Our sixth transnational meeting was held online, same as the two previous ones, due to the impossibility to get together because of the pandemic of the COVID-19 which is affecting the whole world.
This has been the last international meeting of the project, which was supposed to be special, and implied the participation of more learners than the previous ones. We were 75 participants, but had to do it via ZOOM. The screen was automatically divided into three parts, because so many participants could not be shown on one screen at the same. Learners, teachers and staff from the six different countries joined the online meeting, which started with a welcome speech by Elda Gantner, and where we remembered our recently passed away coordinator Marianne Stang. Elda Gantner and Anneliese Wienands have been very brave to continue the project in honour of our coordinator.

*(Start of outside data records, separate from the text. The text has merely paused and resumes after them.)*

(** *** Monotone telemetry *)

Lemma update_gui_status_counts (st : VhsDecodeApp) (f : Z) :
  0 <= dropped_field_buffer st -> 0 <= track_skip_buffer st ->
  counts_le st (_update_gui_status clock st f)
  /\ dropped_field_buffer (_update_gui_status clock st f) = 0
  /\ track_skip_buffer (_update_gui_status clock st f) = 0.
Proof.
  intros Hd Hs.
  destruct (update_gui_status_fields clock st f) as (_ & H1 & H2 & H3 & H4 & _).
  unfold counts_le. rewrite H1, H2, H3, H4. lia.
Qed.

Definition buffers_nonneg (st : VhsDecodeApp) : Prop :=
  0 <= dropped_field_buffer st /\ 0 <= track_skip_buffer st.

Lemma process_output_line_counts (st : VhsDecodeApp) (line : string) :
  buffers_nonneg st ->
  counts_le st (_process_output_line clock st line)
  /\ buffers_nonneg (_process_output_line clock st line).
Proof.
  intros (Hd & Hs). rewrite process_output_line_classify.
  destruct (classify line) as [[n | | | text] |];
    try (unfold counts_le, buffers_nonneg; fields; lia).
  destruct (throttled_update_cases (set_frame_buffer n st)) as [(_ & ->) | (_ & ->)].
  - unfold counts_le, buffers_nonneg; fields; lia.
  - destruct (update_gui_status_counts (tick (set_frame_buffer n st)) n Hd Hs)
      as (H1 & H2 & H3).
    cbn [frame_buffer set_frame_buffer]. unfold buffers_nonneg.
    rewrite H2, H3. split; [exact H1 | lia].
Qed.

Lemma counts_le_trans (a b c : VhsDecodeApp) :
  counts_le a b -> counts_le b c -> counts_le a c.
Proof. unfold counts_le. lia. Qed.
(** [recordCatchpointFile], lines 1416-1449. *)
Definition recordCatchpointFile (round : Z) (relCatchpointFilePath : string) (fileSize : Z)
    : ST Sys unit :=
  let* s := get in
  let ct := tracker s in
  (if negb (catchpointFileHistoryLength ct =? 0) then
     let* stored := try (catchpointStore.StoreCatchpoint round relCatchpointFilePath ""
                                                         fileSize) in
     match stored with
     | Err e =>
         logf LogWarn
              "catchpointTracker.recordCatchpointFile() unable to save catchpoint: %v" [];;
         fail e
     | Ok _ => ret tt
     end
   else
     let* removed := try (RemoveSingleCatchpointFileFromDisk (dbDirectory ct)
                                                             relCatchpointFilePath) in
     match removed with
     | Err e =>
         logf LogWarn
              "catchpointTracker.recordCatchpointFile() unable to remove file (%s): %v" [];;
         fail e
     | Ok _ => ret tt
     end);;
  if catchpointFileHistoryLength ct =? -1 then ret tt
  else
    let* oldest := try (catchpointStore.GetOldestCatchpointFiles
                          2 (catchpointFileHistoryLength ct)) in
    match oldest with
    | Err _ =>
        fail (Errorf "unable to delete catchpoint file, getOldestCatchpointFiles failed : %v")
    | Ok filesToDelete =>
        for_each filesToDelete (fun '(round, fileToDelete) =>
          RemoveSingleCatchpointFileFromDisk (dbDirectory ct) fileToDelete;;
          let* stored := try (catchpointStore.StoreCatchpoint round "" "" 0) in
          match stored with
          | Err _ => fail (Errorf "unable to delete old catchpoint entry '%s' : %v")
          | Ok _ => ret tt
          end)
    end.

Each country introduced themselves shortly, and after that we split into smaller groups. Each group had a teacher, and in all groups we were taught how to do perfect invisible finishings in a set of ten pieces. The didactic workbook was prepared by Martina Wolter-Kampmann.
The first impression when knowing there would be over ten patterns was a bit of a shock, as it takes a lot of concentration and skill to work with magic threads when it is for the first time. But we had five days of workshops, which were accompanied by very complete and clear videos, as well as fantastic diagrams of all the difficult parts.

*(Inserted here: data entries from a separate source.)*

(** * json2db: the file server behind the JSON document store

    A shallow embedding of the class [FileServer], the storage engine of
    json2db, together with the host functions it calls: [join] and
    [dirname] of Node's [path], the calls of [fs], [JSON.stringify],
    [JSON.parse] and [EventEmitter.emit].

    - A promise is modelled by how it settles; the methods are functions
      from a world to an outcome and a world, run one after the other as a
      chain of [await]s runs them.
    - The file system is a finite map from locations to files and
      directories, without links or permissions; the system calls fail
      with the error codes POSIX gives them.
    - Every notification and every system call is appended to a trace, so
      that what is emitted or attempted, and in which order, can be stated.
    - The recursive methods [mkdirp] and [rmrdir] take fuel; a call that
      returns [None] for every fuel is a promise that never settles.
    - Listeners are taken not to throw.
    - [rename], whose system call takes two paths, is modelled with the
      further notions at the end of the definitions and leaves no entry in
      the trace.
    - Of index.js the constructor of [Json2Db] and [setIdToDocument] are
      embedded.  The request handlers and the two response gateways are
      not: they act on the request and response objects of a web
      framework, on a [this] and a [qk] that nothing in the sources binds,
      and on the packages [petu] and [uuid]. *)

From Stdlib Require Import ZArith Ascii String List Lia DecimalPos.
From stdpp Require Import gmap strings list fin_maps.

Open Scope string_scope.
Open Scope list_scope.
Open Scope nat_scope.

(** ** Text helpers *)

Definition is_slash (c : ascii) : bool := Ascii.eqb c "/".

Abbreviation chars := list_ascii_of_string.
Abbreviation text := string_of_list_ascii.

(** [s.endsWith(suffix)]: some tail of [s] is [suffix]. *)
Fixpoint endsWith (s suffix : string) : bool :=
  if String.eqb s suffix then true
  else match s with
       | "" => false
       | String _ s' => endsWith s' suffix
       end.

We have found that unfortunately an online class does not leave the possibility of exchanging knowledge among the participants, as they are concentrated in working and in understanding a foreign language, and do not see the work of each other to comment on it. This is the sad and negative part of not having been able to meet personally. The same feeling we had at the previous virtual meetings.
Besides the practical workshops, the German team had prepared very interesting conferences and videos: about the different laces which were or are still made in Germany, about the different pillows, pillow stands and bobbins found in Germany, about the most relevant lace makers and designers of the last 100 years in Germany and also an extensive video about metal threads and how they were made for metal laces in the Leonic Industry.
The sixth and last transnational meeting has been a mixture of happiness because we could meet so many already known faces and we were able to learn something new in lace, and sadness because it was the last meeting of this long project in which we have worked so hard over three years.
The organization of the German partners has been very good. We have all overcome the difficulties which implied an online teaching of bobbin lace, which we found impossible before the pandemic. All teachers were helpful and cheerful. The classes were given in English, and it took some time to translate into French, Italian, Czech and Spanish, as most participants of these countries did not speak nor understand English.
Now all teacher participants have to teach their own learners what they have learned in this meeting. This teaching will also be held online.